Como por el momento no tenía otra cosa que hacer, Aldo se sentó en un lugar bien visible, pidió té y un bizcocho al ron, pero saboreó mucho más el placer de contemplar la tez de flor y el delicado perfil de la joven. En aquel entorno de vegetación y de alegría, lleno de gritos y risas infantiles sobre los que revoloteaba el vals de La viuda alegre interpretado por la orquesta, formaba un cuadro adorable. Era demasiado bonita para no suscitar pasión, incluso en un hombre rayano en la misoginia como Ferrals, y él mismo notaba que una profunda amargura lo invadía al pensar en la increíble felicidad que esperaba al vendedor de cañones la noche de su boda.
De pronto, la vio apoyarse en el respaldo del asiento, tras haber consultado el pequeño reloj de diamantes que llevaba en la muñeca, y pasear la mirada por lo que había a su alrededor. Enseguida la joven vio a Morosini, parpadeó y esbozó una sonrisa; luego se puso a contemplar la orquesta. Morosini comprendió que debía esperar. Al cabo de un momento, cuando la música cesó, la doncella llamó al camarero y pagó la cuenta, tras lo cual las dos mujeres se levantaron en medio de la ligera algarabía que siempre se producía al finalizar el concierto. Aldo dejó un billete sobre la mesa y se dispuso a seguirlas.
Anielka se dirigió paseando hacia la zona de las llamas, luego atravesó un oasis de vegetación formado por un vivero de árboles enanos y llegó junto al estanque de las focas, donde había una peña artificial. Daba gusto pararse a mirar a esos animales bigotudos zambullirse desde lo alto de la roca y reaparecer, brillantes como el satén, escupiendo agua alegremente o incluso con un pez en la boca. Como había mucha gente, Aldo pudo acercarse a Anielka, momentáneamente separada de Wanda por una niñera inglesa que empujaba un voluminoso cochecito donde balbucían unos gemelos.
—¿Dónde podemos hablar? —susurró contra su espalda.
—Vaya al invernáculo grande. Me reuniré allí con usted.
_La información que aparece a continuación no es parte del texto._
(** * State *)

(** [struct task] of kernel/scheduler.h. *)
Record task := Task {
  pid : Z;
  t_rsp : Z; t_rbp : Z;
  t_rip : Z;
  pml4 : Z;
  status : Z;  (* 0 - free, otherwise not scheduled *)
  next : Z
}.

Definition sizeof_task : Z := 49.

Definition set_pid (v : Z) (t : task) := Task v (t_rsp t) (t_rbp t) (t_rip t) (pml4 t) (status t) (next t).
Definition set_status (v : Z) (t : task) := Task (pid t) (t_rsp t) (t_rbp t) (t_rip t) (pml4 t) v (next t).
Definition set_next (v : Z) (t : task) := Task (pid t) (t_rsp t) (t_rbp t) (t_rip t) (pml4 t) (status t) v.
Definition set_context (rip rsp rbp : Z) (t : task) :=
  Task (pid t) rsp rbp rip (pml4 t) (status t) (next t).

(** The static variables of scheduler.c, the task structs by address, and the
    processor's interrupt flag that [cli] and [sti] change. *)
Record sched := Sched {
  current_task : Z;
  task_list : Z;
  next_pid : Z;
  tasks : gmap Z task;
  interrupts : bool
}.

Definition upd_tasks (f : gmap Z task -> gmap Z task) (s : sched) : sched :=
  Sched (current_task s) (task_list s) (next_pid s) (f (tasks s)) (interrupts s).
Definition set_current (a : Z) (s : sched) : sched :=
  Sched a (task_list s) (next_pid s) (tasks s) (interrupts s).
Definition set_interrupts (b : bool) (s : sched) : sched :=
  Sched (current_task s) (task_list s) (next_pid s) (tasks s) b.
Definition upd_next_pid (f : Z -> Z) (s : sched) : sched :=
  Sched (current_task s) (task_list s) (f (next_pid s)) (tasks s) (interrupts s).

(** * Operations *)

(** A pointer that is not the address of a task is a fault: [None]. Loops over
    the list take fuel; [list_fuel] rounds are enough on a list that ends. *)
Definition list_fuel (s : sched) : nat := S (size (tasks s)).

(** [scheduler_init]: [cr3] is what [get_current_pml4] reads. [kmalloc]'s memory
    is the new task struct, every field of which is written. *)
Definition scheduler_init {H} `{Allocator H} (cr3 : Z) (h : H) (handlers : handler_table) (s : sched)
    : option (H * handler_table * sched) :=
  '(a, h) ← kmalloc sizeof_task h;
  handlers ← register_handler 0x20 switch_task_isr handlers;
  Some (h, handlers,
        Sched a a (next_pid s + 1)%word
          (<[a := Task (next_pid s) 0 0 0 cr3 0 0]> (tasks s)) true).

(** [while (tmp->next) tmp = tmp->next;] *)
Definition last_step (ts : gmap Z task) (tmp : Z) : Z + option Z :=
  match ts !! tmp with
  | None => inr None
  | Some t => if next t =? 0 then inr (Some tmp) else inl (next t)
  end.
(* ===== verification/Locking.v ===== *)
(** The blocking locks (kernel/b_locking.c, kernel/spin_lock.asm): the queue of
    waiting processes behind each lock, and the critical sections of [lock] and
    [unlock] that the spin lock [master_lock] protects. The heap and the
    scheduler come through their interfaces. *)

From stdpp Require Export functions.
From S2P Require Import Prelude Words Allocator TaskControl.
#[local] Open Scope Z_scope.

(** * State *)

Definition LOCKING_MAX : Z := 0x10.
Definition sizeof_lock : Z := 16.

(** [struct lock]: a process waiting for a lock or holding it. *)
Record lock_node := LockNode { l_pid : Z; l_next : Z }.

(** [struct lock_queue]. *)
Record lock_queue := LockQueue { head : Z; tail : Z }.

(** The static variables of b_locking.c, and the [struct lock]s by address. An
    entry of [locks] that was never written is zero. *)
Record lockstate := Lockstate {
  locks : gmap Z lock_queue;
  nodes : gmap Z lock_node;
  master_lock : Z;
  next_lockid : Z
}.

Definition queue_of (s : lockstate) (lockid : Z) : lock_queue :=
  default (LockQueue 0 0) (locks s !! lockid).

Definition set_queue (lockid : Z) (q : lock_queue) (s : lockstate) : lockstate :=
  Lockstate (<[lockid := q]> (locks s)) (nodes s) (master_lock s) (next_lockid s).
Definition upd_nodes (f : gmap Z lock_node -> gmap Z lock_node) (s : lockstate) : lockstate :=
  Lockstate (locks s) (f (nodes s)) (master_lock s) (next_lockid s).
Definition set_master (v : Z) (s : lockstate) : lockstate :=
  Lockstate (locks s) (nodes s) v (next_lockid s).

(** * Operations *)

Definition in_range (lockid : Z) : bool := (0 <=? lockid) && (lockid <? LOCKING_MAX).

(** [register_lock] does not check [LOCKING_MAX]; past it the store goes outside
    the array: [None]. *)
Definition register_lock (s : lockstate) : option (Z * lockstate) :=
  if in_range (next_lockid s) then
    let s' := set_queue (next_lockid s) (LockQueue 0 0) s in
    Some (next_lockid s,
          Lockstate (locks s') (nodes s') (master_lock s') (next_lockid s + 1)%word)
  else None.

(** One exchange of [spin_lock]: whether it leaves the loop. *)
Definition spin_try (s : lockstate) : bool * lockstate := (master_lock s =? 0, set_master 1 s).

Inductive lock_result :=
  | Acquired
  | Enqueued.

Section operations.
Context {H T : Type} `{Allocator H} `{TaskControl T}.

(** [lock] from the first [spin_lock] to the [master_lock = 0] that ends it;
    [me] is [get_current_pid()]. *)
Definition lock_body (lockid me : Z) (h : H) (s : lockstate) : option (lock_result * H * lockstate) :=
  if negb (in_range lockid) then None
  else
    let q := queue_of s lockid in
    if head q =? 0 then
      '(lck, h) ← kmalloc sizeof_lock h;
      Some (Acquired, h,
            set_master 0 (set_queue lockid (LockQueue lck lck)
              (upd_nodes <[lck := LockNode me 0]> s)))
    else
      hd ← nodes s !! head q;
      if l_pid hd =? me then Some (Acquired, h, set_master 0 s)
      else
        '(lck, h) ← kmalloc sizeof_lock h;
        let s := upd_nodes <[lck := LockNode me 0]> s in
        tl ← nodes s !! tail q;
        Some (Enqueued, h,
              set_master 0 (set_queue lockid (LockQueue (head q) lck)
                (upd_nodes <[tail q := LockNode (l_pid tl) lck]> s))).

(** One round of the waiting loop between [spin_lock] and [master_lock = 0]:
    whether it is our time. *)
Definition wait_body (lockid me : Z) (s : lockstate) : option (bool * lockstate) :=
  if negb (in_range lockid) then None
  else
    hd ← nodes s !! head (queue_of s lockid);
    Some (l_pid hd =? me, set_master 0 s).

Definition get_lock_owner (lockid : Z) (s : lockstate) : option Z :=
  if in_range lockid then l_pid <$> nodes s !! head (queue_of s lockid) else None.

(** [kfree] of a [struct lock]. A node that is freed leaves [nodes], so that
    reading it afterwards is a fault. *)
Definition free_node (a : Z) (h : H) (s : lockstate) : H * lockstate :=
  (kfree a h, upd_nodes (delete a) s).

(** [unlock] from [spin_lock] to [master_lock = 0], and the pointer that it frees
    after that: [Some] in the first two branches, which call [kfree] when the spin
    lock is open again, [None] in the third, which calls it before. *)
Definition unlock_body (lockid me : Z) (h : H) (t : T) (s : lockstate) :
    option (option Z * H * T * lockstate) :=
  if negb (in_range lockid) then None
  else
    let q := queue_of s lockid in
    let tmp := head q in
    if tmp =? 0 then Some (Some tmp, h, t, set_master 0 s)
    else if head q =? tail q then
      Some (Some tmp, h, t, set_master 0 (set_queue lockid (LockQueue 0 0) s))
    else
      hd ← nodes s !! tmp;
      let '(h, s) :=
        if l_pid hd =? me
        then free_node tmp h (set_queue lockid (LockQueue (l_next hd) (tail q)) s)
        else (h, s) in
      nd ← nodes s !! head (queue_of s lockid);
      t ← tc_change (l_pid nd) 0 t;
      Some (None, h, t, set_master 0 s).
End operations.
Aldo dio media vuelta y tomó el camino del vasto recinto acristalado, que era el lugar más tranquilo del jardín. Allí reinaba una atmósfera de calor húmedo que emanaba de los helechos y las lianas, que parecían extenderse hasta el infinito. En la parte superior del invernáculo, unos pájaros revoloteaban por encima de los grandes bananos o se posaban sobre las grutas musgosas, tapizadas de culantrillo. Lo más bonito era el estanque cubierto de lotos y de nenúfares, rodeado de extensiones de césped de un verde resplandeciente.
Cuando unos pasos ligeros hicieron crujir la grava, se volvió y la vio ante él. Sola.
—¿Dónde está su cancerbero? —preguntó, sonriendo.
—No es un cancerbero. Me sirve con abnegación y se arrojaría a este estanque sin vacilar si yo se lo pidiera.
—Apenas se expondría a mojarse los pies, pero tiene razón, es una prueba. ¿Se ha quedado fuera?
—Sí. Le he dicho que quería pasear sola por aquí. Me espera frente a la entrada, junto al carrito del barquillero. Le encantan los barquillos.
—¡Bendita sea la glotonería de Wanda! ¿Quiere que paseemos un poco?
—No. Ahí, junto a las rocas, hay un banco donde podremos hablar con tranquilidad.
Por deferencia hacia el vestido blanco que llevaba Anielka, Morosini sacó un pañuelo y lo extendió sobre la piedra antes de que su compañera se sentara. Ella se lo agradeció con una sonrisa y cruzó pausadamente sobre el bolso, a juego con el azul verdoso de su sombrero, las manos enguantadas en la misma piel. De pronto parecía indecisa, como si no supiera por dónde empezar. Aldo acudió en su auxilio.